Exercise brief → When you reach the line containing "assert (Hb : Spec.binding" in the entries below, please begin setting down lines exactly, stop only after the last one, and add nothing else.

Entries provided →
(** ** The example of section 8

    GET /get_customer from test-agent goes through both middlewares; the
    record logged with the request's context then carries the method, the
    path, the user agent and the generated id. *)
Example get_customer_end_to_end :
  let app : Main.HandlerFunc unit := gets (fun env => Some (Main.RequestURI (Main.request env))) in
  let served := (Main.CorrelationId (Main.AddRouteMetaData app) Fixtures.working_env).2 in
  Main.Request_Context (Main.request served) = Fixtures.populated /\
  MemSink.entry_attrs <$>
    Slog.world (Logger.Handle Fixtures.ctxHandler
                  (Main.Request_Context (Main.request served)) Fixtures.record0 MemSink.st0).2
  = [[Slog.mkAttr "meta_information"
        (Slog.GroupV
           [Slog.String "correlation_id" "cdd18a07-9e30-a6a8-dcf4-08b91c8f41ff";
            Slog.String "request_method" "GET";
            Slog.String "request_path" "/get_customer";
            Slog.String "request_user_agent" "test-agent"])]].
Proof. split; reflexivity. Qed.

(** * Further properties of the code *)

(** ** The middlewares, one by one and in sequence *)

Section MiddlewareRuns.
Context {R : Type}.
Implicit Types (e : Main.Env R) (next : Main.HandlerFunc R).

(** One equation for both outcomes of the generator. *)
Lemma CorrelationId_run next e :
  Main.CorrelationId next e
  = next (Spec.with_request e (Chain.correlated e) (Chain.generation_calls e) 1).
Proof.
  unfold Chain.correlated, Chain.generation_calls, Chain.request_id.
  destruct (Main.uuid_outcomes e (Main.uuid_calls e)) as [id [msg|]] eqn:Hid.
  - apply (CorrelationId_run_failed next e id msg Hid).
  - apply (CorrelationId_run_ok next e id Hid).
Qed.

Lemma binding_route_context req key :
  Spec.binding (Spec.route_context req) key =
  if decide (key = "request_user_agent") then Some (AString (Main.UserAgent req))
  else if decide (key = "request_method") then Some (AString (Main.Method req))
  else if decide (key = "request_path") then Some (AString (Main.RequestURI req))
  else Spec.binding (Main.Request_Context req) key.
Proof.
  unfold Spec.route_context. rewrite !binding_cons.
  repeat match goal with
         | |- context [decide (AString ?a = AString ?b)] =>
             destruct (decide (AString a = AString b)) as [E|E];
             [injection E as <- | assert (b <> a) by congruence]
         end;
  repeat match goal with
         | |- context [decide (?a = ?b)] => destruct (decide (a = b))
         end; congruence.
Qed.

Lemma binding_correlation_context req id key :
  Spec.binding (Spec.correlation_context req id) key =
  if decide (key = "correlation_id") then Some (AString id)
  else Spec.binding (Main.Request_Context req) key.
Proof.
  unfold Spec.correlation_context. rewrite binding_cons.
  destruct (decide (AString "correlation_id" = AString key)) as [E|E].
  - injection E as <-. destruct (decide ("correlation_id" = "correlation_id")); congruence.
  - destruct (decide (key = "correlation_id")); congruence.
Qed.

Lemma get_of_binding ctx key s :
  Spec.binding ctx key = Some (AString s) -> Spec.get ctx key = Ret s.
Proof. intros Hb. rewrite (get_bound _ _ _ Hb). reflexivity. Qed.







(** X2: AddRouteMetaData changes nothing of what it hands on but the
    context: the request keeps its method, URI and headers, the response, the
    log and the generator are as they were, and every key other than
    request_path, request_method and request_user_agent is bound as in the
    incoming context; a correlation id bound before is still read behind
    it. *)
Theorem AddRouteMetaData_frame next e :
  let e' := Spec.with_request e (Chain.routed (Main.request e)) [] 0 in
  Main.AddRouteMetaData next e = next e' /\
  (Main.Method (Main.request e'), Main.RequestURI (Main.request e'), Main.header (Main.request e'))
    = (Main.Method (Main.request e), Main.RequestURI (Main.request e), Main.header (Main.request e)) /\
  (Main.response e', Main.logged e', Main.uuid_calls e')
    = (Main.response e, Main.logged e, Main.uuid_calls e) /\
  (forall key, key ∉ Chain.route_keys ->
     Spec.binding (Main.Request_Context (Main.request e')) key
       = Spec.binding (Main.Request_Context (Main.request e)) key /\
     Logger.getDefaultValueFromContext (Main.Request_Context (Main.request e')) key
       = Logger.getDefaultValueFromContext (Main.Request_Context (Main.request e)) key).
Proof.
  intros e'. split; [apply AddRouteMetaData_run|]. split; [reflexivity|].
  split; [subst e'; unfold Spec.with_request; cbn; rewrite app_nil_r, Nat.add_0_r; reflexivity|].
  intros key Hkey.
  assert (Hb : Spec.binding (Main.Request_Context (Main.request e')) key
               = Spec.binding (Main.Request_Context (Main.request e)) key).
  { change (Main.Request_Context (Main.request e')) with (Spec.route_context (Main.request e)).
    rewrite binding_route_context. unfold Chain.route_keys in Hkey.
    repeat match goal with
           | |- context [decide (?a = ?b)] => destruct (decide (a = b)) as [->|?]
           end; try reflexivity; exfalso; apply Hkey; set_solver. }
  split; [exact Hb|].
  unfold Logger.getDefaultValueFromContext. rewrite !Value_binding, Hb. reflexivity.
Qed.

Exercise solution →
  assert (Hb : Spec.binding (Main.Request_Context (Main.request e')) key
               = Spec.binding (Main.Request_Context (Main.request e)) key).
  { change (Main.Request_Context (Main.request e')) with (Spec.route_context (Main.request e)).
    rewrite binding_route_context. unfold Chain.route_keys in Hkey.
    repeat match goal with
           | |- context [decide (?a = ?b)] => destruct (decide (a = b)) as [->|?]
           end; try reflexivity; exfalso; apply Hkey; set_solver. }
  split; [exact Hb|].
  unfold Logger.getDefaultValueFromContext. rewrite !Value_binding, Hb. reflexivity.
Qed.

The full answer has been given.